Given that the Third Circuit has narrowed Bruton and its progeny to testimonial statements, and that co-defendant Lester Eiland's challenged confession does not qualify as a testimonial statement, see Berrios, 676 F.3d at 128, the Court agrees with Chief Magistrate Judge Schwab that Petitioner "is not entitled to a writ of habeas corpus on his Confrontation Clause claim because the statements that underlie that claim . . . are not within the purview of the Confrontation Clause." (Doc. No. 94 at 59-60.) Thus, as to his Sixth Amendment challenge, Petitioner is not entitled to habeas relief because Petitioner is not "in custody in violation of the Constitution or laws or treaties of the United States." 28 U.S.C.A. § 2254(a).

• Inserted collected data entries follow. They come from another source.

(** A statement leaves the message list as it is or appends one message. *)
Definition step_appends (s : stmt) : Prop :=
  forall st st', s st = Ok st' ->
    st_messages st' = st_messages st
    \/ exists m, st_messages st' = (st_messages st ++ [m])%list.

(** ** The rule table, read off the guards

    A rule fires when its guard evaluates to [True].  The expected output
    lists the messages of the fired rules in the order 1 to 9; rules 4 to 9
    count only when no hard stop fired. *)

Definition fires (g : result bool) : bool :=
  match g with
  | Ok b => b
  | Raise _ => false
  end.

Definition pick (b : bool) (msg : string) : list string :=
  if b then [msg] else [].

Definition hard_stop_fired (data : gmap string pyval) : bool :=
  fires (guard_cancer data) || fires (guard_infection data)
  || fires (guard_substance data).

Definition conditional_fired (data : gmap string pyval) (bmi : pyval) : bool :=
  fires (guard_heart_lung data) || fires (guard_bmi_over_40 bmi)
  || fires (guard_bmi_over_35 bmi) || fires (guard_age data)
  || fires (guard_support data) || fires (guard_gfr data).

Definition hard_stop_messages (data : gmap string pyval) : list string :=
  pick (fires (guard_cancer data)) msg_cancer
  ++ pick (fires (guard_infection data)) msg_infection
  ++ pick (fires (guard_substance data)) msg_substance.

Definition conditional_messages (data : gmap string pyval) (bmi : pyval)
  : list string :=
  pick (fires (guard_heart_lung data)) msg_heart_lung
  ++ pick (fires (guard_bmi_over_40 bmi)) (msg_bmi_over_40 bmi)
  ++ pick (fires (guard_bmi_over_35 bmi)) (msg_bmi_over_35 bmi)
  ++ pick (fires (guard_age data)) msg_age
  ++ pick (fires (guard_support data)) msg_support
  ++ pick (fires (guard_gfr data)) msg_gfr.

Definition fired_messages (data : gmap string pyval) (bmi : pyval)
  : list string :=
  if hard_stop_fired data then hard_stop_messages data
  else conditional_messages data bmi.

Definition expected_status (data : gmap string pyval) (bmi : pyval) : status :=
  if hard_stop_fired data then ineligible
  else if conditional_fired data bmi then conditional
  else eligible.

End Evaluator.

(** ** Float arithmetic of [calculate_bmi] *)

Module Float64.

Definition prec : Z := 53.
Definition emax : Z := 1024.

(** [float(n)] for an integer that a double holds (exactly when
    [|n| < 2^53]). *)
Definition of_int (n : Z) : spec_float := binary_normalize prec emax n 0 false.

(** An integer as an unnormalised mantissa with exponent 0, the form in
    which the division below takes its operands. *)
Definition raw_int (n : Z) : spec_float :=
  match n with
  | Z0 => S754_zero false
  | Zpos p => S754_finite false p 0
  | Zneg p => S754_finite true p 0
  end.

(** [a / b] on two Python integers: the quotient rounded once to the
    nearest double (ties to even).  A zero divisor and a quotient beyond the
    range of a double raise. *)
Definition int_truediv (a b : Z) : result spec_float :=
  if (b =? 0)%Z then Raise ZeroDivisionError
  else if (a =? 0)%Z then Ok (S754_zero (b <? 0)%Z)
  else
    match SFdiv prec emax (raw_int a) (raw_int b) with
    | S754_infinity _ => Raise OverflowError
    | q => Ok q
    end.

(** [x * k] for a float and a small integer literal: the literal converts
    exactly and the product is an IEEE multiplication (an overflow gives an
    infinity, not an exception). *)
Definition mul_int (x : spec_float) (k : Z) : spec_float :=
  SFmul prec emax x (of_int k).

(** The integer nearest to [m * 2^e * scale], ties to the even one. *)
Definition nearest_even (m : positive) (e : Z) (scale : Z) : Z :=
  if (0 <=? e)%Z then (Zpos m * 2 ^ e * scale)%Z
  else
    let num := (Zpos m * scale)%Z in
    let den := (2 ^ (- e))%Z in
    let q := (num / den)%Z in
    let r := (num mod den)%Z in
    match (2 * r ?= den)%Z with
    | Lt => q
    | Gt => (q + 1)%Z
    | Eq => if Z.even q then q else (q + 1)%Z
    end.

(** [round(x, ndigits)] for a float and [0 <= ndigits] (small enough not to
    hit the cut-offs of the runtime): the exact binary value is rounded to
    [ndigits] decimals, ties to even, and the decimal is read back as the
    nearest double.  Zeros, infinities and NaN round to themselves. *)
Definition round (x : spec_float) (ndigits : nat) : spec_float :=
  match x with
  | S754_finite s m e =>
      let scale := (10 ^ Z.of_nat ndigits)%Z in
      match nearest_even m e scale with
      | Zpos n => SFdiv prec emax (S754_finite s n 0) (raw_int scale)
      | _ => S754_zero s
      end
  | _ => x
  end.

End Float64.

(** ** The BMI helper *)

(** [calculate_bmi(height_ft, height_in, weight_lbs)]: the feet and the
    weight are integers or [None], the inches an integer. *)
Definition calculate_bmi (height_ft : option Z) (height_in : Z)
    (weight_lbs : option Z) : result (option spec_float) :=
  if truthy (py_opt_int height_ft) && truthy (py_opt_int weight_lbs) then
    match height_ft, weight_lbs with
    | Some ft, Some lbs =>
        let total_inches := (ft * 12 + height_in)%Z in
        if (0 <? total_inches)%Z then
          q ← Float64.int_truediv lbs (total_inches ^ 2);
          mret (Some (Float64.round (Float64.mul_int q 703) 1))
        else mret None
    | _, _ => mret None
    end
  else mret None.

B. Actual Innocence Claim and Jury-Instruction Claim
Petitioner also filed objections arguing that: (1) the record does "satisfy the standard for demonstrating a freestanding claim of actual innocence;" and (2) "trial court's charge on reasonable doubt lowered the Commonwealth's burden of proof by directing the jury to discount defense evidence and argument." (See Doc. No. 99 at ¶¶ 7, 8.) The Court finds that Magistrate Judge Schwab correctly and comprehensively addressed the substance of Plaintiff's objections on these matters in the Report and Recommendation, and the Court will not write separately to address them.
C. Certificate of Appealability
Pursuant to 28 U.S.C. § 2253(c), unless a circuit justice or judge issues a certificate of appealability, an appeal may not be taken from a final order in a proceeding under 28 U.S.C. § 2254. A certificate of appealability may issue only if the applicant has made a substantial showing of the denial of a constitutional right. 28 U.S.C. § 2253(c)(2). "A petitioner satisfies this standard by demonstrating that jurists of reason could disagree with the district court's resolution of his constitutional claims or that jurists could conclude the issues presented are adequate to deserve encouragement to proceed further." Miller-El v. Cockrell, 537 U.S. 322, (2003).
Here, the Court is persuaded that reasonable jurists could disagree with Chief Magistrate Judge Schwab and this Court's application of Crawford and its progeny in its de novo review of Petitioner's Sixth Amendment Confrontation Clause challenge. When granting habeas relief to Petitioner's co-defendant, Kariem Eley, based on an identical Bruton claim, the Third Circuit in Eley did not mention Crawford in its discussion of Bruton, Richardson, and Gray, discuss the testimonial or non-testimonial nature of Lester Eiland's challenged confession, or proceed to conduct a "de novo" review under 28 U.S.C. § 2254(a).8 See Eley v. Erickson, 712 F.3d 837, 855-62 (3d Cir. 2013). Therefore, the Court will issue a certificate of appealability in this case.
IV. CONCLUSION
For the foregoing reasons, the Court will adopt the Report and Recommendation. An order consistent with this memorandum follows.